[Stored items]
**********
(* ===== verification/PullApply.v ===== *)
(** Applying a plan, [crates/steward/src/content_pull.rs]: the physical objects a
    plan needs and their prefetch; the writer of file and table series, which cuts
    the streams of the packs at the leaf boundaries, checks every leaf against its
    fetched hash and writes it as a version of its own; and [apply_ops], which
    runs the operations of [PullPlan] on the namespace of [TinyFs] in order. *)

From stdpp Require Import base list gmap numbers strings options.
From Stdlib Require Import ZArith Lia.
From S2P Require Import Prelude RustStd RustText EntryType TinyFs Wire CanonicalJson Tree Manifest Commit SeriesMerkle SeriesManifest SeriesPack SeriesLeaf TableLeaf TableRows TablePack CapsuleStream CapsuleTable Publication PullGraph PullSeries PullRenames PullPlan.

Open Scope Z_scope.

(** ** Written versions *)

(** Attributes set by name from a parsed map, or handed over byte for byte. *)
Inductive written_attributes :=
| Parsed (attributes : gmap bytes bytes)
| Exact (b : bytes).

(** A written version: its bytes and what its writer was told: the modification
    time to adopt, the event times with their column, and the attributes. *)
Record version := {
  v_bytes : bytes;
  v_mtime : option Z;
  v_temporal : option (Z * Z * bytes);
  v_attributes : option written_attributes;
}.

Abbreviation fs_store := (TinyFs.store version).

(** What the application of a plan is given: the parser of node identities (a
    UUID library), the identity generated for a new node, serde's reading of an
    object of strings, what factories list, the event times a table writer finds
    in the footer of what it wrote, and [RecordBatch::try_new] of Arrow. *)
Class Destination := {
  uuid_of : bytes -> option uuid;
  generated_id : uuid;
  attributes_from_json : bytes -> option (gmap bytes bytes);
  factory_get : bytes * bytes * option Z -> bytes -> outcome unit (option FileID);
  footer_bounds : bytes -> option (Z * Z * bytes);
  batch_try_new : ArrowSchema -> list TableLeaf.Array -> option RecordBatch;
}.

(** An error of the filesystem, passed on. *)
Definition fs {A} (m : fres A) : pres A := map_err FsFailed m.

Definition leaf_res {A} (m : outcome leaf_error A) : pres A := map_err LeafRefused m.
Definition table_res {A} (m : tres A) : pres A := map_err TableRefused m.

(** ** The part of a pack a suffix needs *)

(** [iter().try_fold(0u64, ..checked_add)]. *)
Fixpoint logical_sum (sum : Z) (ds : list PackLeafDescriptor) : pres Z :=
  match ds with
  | [] => Ok sum
  | d :: ds => _ ← ensure (sum + d_count d <=? u64_max) PrefixOverflow; logical_sum (sum + d_count d) ds
  end.

Definition suffix_start_in_pack (p : PackIndex) (leaves_from : Z) : pres (nat * Z) :=
  _ ← (if leaf_end p <? leaf_start p then Panic else Ok tt);
  let skipped := Z.to_nat (Z.min (Z.max 0 (leaves_from - leaf_start p)) (leaf_end p - leaf_start p)) in
  _ ← (if (length (leaf_descriptors p) <? skipped)%nat then Panic else Ok tt);
  prefix ← logical_sum 0 (take skipped (leaf_descriptors p));
  mret (skipped, prefix).

(** [object_spans().iter().filter(..)]. *)
Definition suffix_spans (p : PackIndex) (prefix : Z) : list PackObjectSpan := filter (fun sp => prefix < logical_end sp) (object_spans p).

(** ** The objects of a plan *)

Record PackObjectPlan := { pl_uses : gmap bytes Z; pl_lengths : gmap bytes Z; pl_inline : Z }.

Definition plan_span (pl : PackObjectPlan) (sp : PackObjectSpan) : pres PackObjectPlan :=
  let hash := object_hash sp in
  let len := physical_len sp in
  r ← match pl_lengths pl !! hash with
      | None =>
          if len <? LARGE_FILE_THRESHOLD then
            _ ← ensure (pl_inline pl + len <=? u64_max) InlineOverflow; mret (<[hash := len]> (pl_lengths pl), pl_inline pl + len)
          else mret (<[hash := len]> (pl_lengths pl), pl_inline pl)
      | Some declared => _ ← ensure (declared =? len) (PlannedLengths hash); mret (pl_lengths pl, pl_inline pl)
      end;
  let count := default 0 (pl_uses pl !! hash) in
  _ ← ensure (count + 1 <=? u64_max) UseOverflow;
  mret {| pl_uses := <[hash := count + 1]> (pl_uses pl); pl_lengths := r.1; pl_inline := r.2 |}.

Definition plan_pack (leaves_from : Z) (pl : PackObjectPlan) (x : bytes * PackIndex) : pres PackObjectPlan :=
  if leaf_end x.2 <=? leaves_from then Ok pl else
  r ← suffix_start_in_pack x.2 leaves_from;
  fold_pres plan_span (suffix_spans x.2 r.2) pl.

Definition plan_series_op (g : FetchedGraph) (pl : PackObjectPlan) (op : ApplyOp) : pres PackObjectPlan :=
  match op with
  | OpSeriesV2 _ _ _ _ _ hash leaves_from _ => s ← series_v2 g hash; fold_pres (plan_pack leaves_from) (packs s) pl
  | _ => Ok pl
  end.

Definition pack_object_plan (ops : list ApplyOp) (g : FetchedGraph) : pres PackObjectPlan :=
  fold_pres (plan_series_op g) ops {| pl_uses := ∅; pl_lengths := ∅; pl_inline := 0 |}.

Definition MAX_INLINE_PACK_PREFETCH_BYTES : Z := 64 * 1024 * 1024.

Definition validate_inline_prefetch_size (size limit : Z) : pres unit := ensure (size <=? limit) (InlineLimit size limit).

(** ** Prepared objects *)

(** In memory, or spooled to a file with its length. *)
Inductive VerifiedPackObject :=
| Memory (b : bytes)
| Spooled (b : bytes) (len : Z).

Definition object_len (o : VerifiedPackObject) : Z := match o with Memory b => Z.of_nat (length b) | Spooled _ len => len end.

Definition validate_len (o : VerifiedPackObject) (hash : bytes) (expected : Z) : pres unit :=
  ensure (object_len o =? expected) (ObjectLength hash (object_len o) expected).

Record PreparedPackObjects := { po_uses : gmap bytes Z; po_inline : gset bytes; po_cache : gmap bytes VerifiedPackObject }.

(** The release after a use; the last one forgets the object. *)
Definition release_pack_object (hash : bytes) (po : PreparedPackObjects) : pres PreparedPackObjects :=
  remaining ← require (po_uses po !! hash) (UnplannedUse hash);
  _ ← ensure (1 <=? remaining) (UseUnderflow hash);
  mret (if remaining - 1 =? 0
        then {| po_uses := delete hash (po_uses po); po_inline := po_inline po; po_cache := delete hash (po_cache po) |}
        else {| po_uses := <[hash := remaining - 1]> (po_uses po); po_inline := po_inline po; po_cache := po_cache po |}).

Section Objects.
Context `{Blake3} `{ContentSource}.

(** The keys in order; an object with a receipt must have the planned length, and
    a small one is fetched with the batch. *)
Fixpoint inline_hashes (lengths : gmap bytes Z) (hs : list bytes) : pres (list bytes) :=
  match hs with
  | [] => Ok []
  | h :: hs =>
      expected ← match lengths !! h with Some n => Ok n | None => Panic end;
      size ← ask (object_size h);
      mine ← match size with
             | Some actual => _ ← ensure (actual =? expected) (ReceiptLength h actual expected); mret (if actual <? LARGE_FILE_THRESHOLD then [h] else [])
             | None => Ok []
             end;
      rest ← inline_hashes lengths hs;
      mret (mine ++ rest)
  end.

(** One object of the batch. *)
Definition take_prefetched (lengths : gmap bytes Z) (acc : gmap bytes VerifiedPackObject * Z) (x : bytes * bytes)
    : pres (gmap bytes VerifiedPackObject * Z) :=
  let '(hash, b) := x in
  expected ← require (lengths !! hash) (PrefetchKey hash);
  _ ← verify hash b;
  let actual := Z.of_nat (length b) in
  _ ← ensure (actual =? expected) (ObjectLength hash actual expected);
  _ ← ensure (acc.2 + actual <=? u64_max) InlineOverflow;
  mret (<[hash := Memory b]> acc.1, acc.2 + actual).

Definition prefetch (lengths : gmap bytes Z) (hashes : list bytes) : pres (gmap bytes VerifiedPackObject) :=
  if bool_decide (hashes = []) then Ok ∅ else
  inline ← ask (get_objects hashes);
  r ← fold_pres (take_prefetched lengths) (map_to_list inline) (∅, 0);
  _ ← validate_inline_prefetch_size r.2 MAX_INLINE_PACK_PREFETCH_BYTES;
  mret r.1.

Definition prepare_pack_objects (ops : list ApplyOp) (g : FetchedGraph) : pres PreparedPackObjects :=
  plan ← pack_object_plan ops g;
  _ ← validate_inline_prefetch_size (pl_inline plan) MAX_INLINE_PACK_PREFETCH_BYTES;
  hashes ← inline_hashes (pl_lengths plan) (sort_by bytes_cmp (elements (dom (pl_uses plan))));
  cache ← prefetch (pl_lengths plan) hashes;
  mret {| po_uses := pl_uses plan; po_inline := list_to_set hashes; po_cache := cache |}.

(** The spooled bytes must hash to the key. *)
Definition spool_external_object (hash : bytes) : pres (bytes * Z) :=
  found ← ask (get_blob_reader hash);
  s ← require found (BlobVanished hash);
  _ ← ensure (stream_ends s) SourceFailed;
  let b := stream_bytes s in
  _ ← ensure (bool_decide (of_bytes b = hash)) (StreamedMismatch (of_bytes b) hash);
  mret (b, Z.of_nat (length b)).

Definition ensure_pack_object (sp : PackObjectSpan) (po : PreparedPackObjects) : pres (VerifiedPackObject * PreparedPackObjects) :=
  let hash := object_hash sp in
  r ← match po_cache po !! hash with
      | Some o => Ok (o, po)
      | None =>
          _ ← ensure (negb (bool_decide (hash ∈ po_inline po))) (InlineOmitted hash);
          spooled ← spool_external_object hash;
          let o := Spooled spooled.1 spooled.2 in
          mret (o, {| po_uses := po_uses po; po_inline := po_inline po; po_cache := <[hash := o]> (po_cache po) |})
      end;
  _ ← validate_len r.1 hash (physical_len sp);
  mret r.
End Objects.

(** ** What a leaf's descriptor says of its version *)

Definition TIMESTAMP_COLUMN : bytes := bstr "watertown.timestamp_column".
Definition DEFAULT_COLUMN : bytes := bstr "Timestamp".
**********
TASK GOAL
Of all the entries above, output exactly the lines between the one holding "(** [object_spans().iter().filter(..)]. *)" and the one holding "pl_uses := <[hash", inclusive.

OUTPUT FOR THIS TASK
(** [object_spans().iter().filter(..)]. *)
Definition suffix_spans (p : PackIndex) (prefix : Z) : list PackObjectSpan := filter (fun sp => prefix < logical_end sp) (object_spans p).

(** ** The objects of a plan *)

Record PackObjectPlan := { pl_uses : gmap bytes Z; pl_lengths : gmap bytes Z; pl_inline : Z }.

Definition plan_span (pl : PackObjectPlan) (sp : PackObjectSpan) : pres PackObjectPlan :=
  let hash := object_hash sp in
  let len := physical_len sp in
  r ← match pl_lengths pl !! hash with
      | None =>
          if len <? LARGE_FILE_THRESHOLD then
            _ ← ensure (pl_inline pl + len <=? u64_max) InlineOverflow; mret (<[hash := len]> (pl_lengths pl), pl_inline pl + len)
          else mret (<[hash := len]> (pl_lengths pl), pl_inline pl)
      | Some declared => _ ← ensure (declared =? len) (PlannedLengths hash); mret (pl_lengths pl, pl_inline pl)
      end;
  let count := default 0 (pl_uses pl !! hash) in
  _ ← ensure (count + 1 <=? u64_max) UseOverflow;
  mret {| pl_uses := <[hash := count + 1]> (pl_uses pl); pl_lengths := r.1; pl_inline := r.2 |}.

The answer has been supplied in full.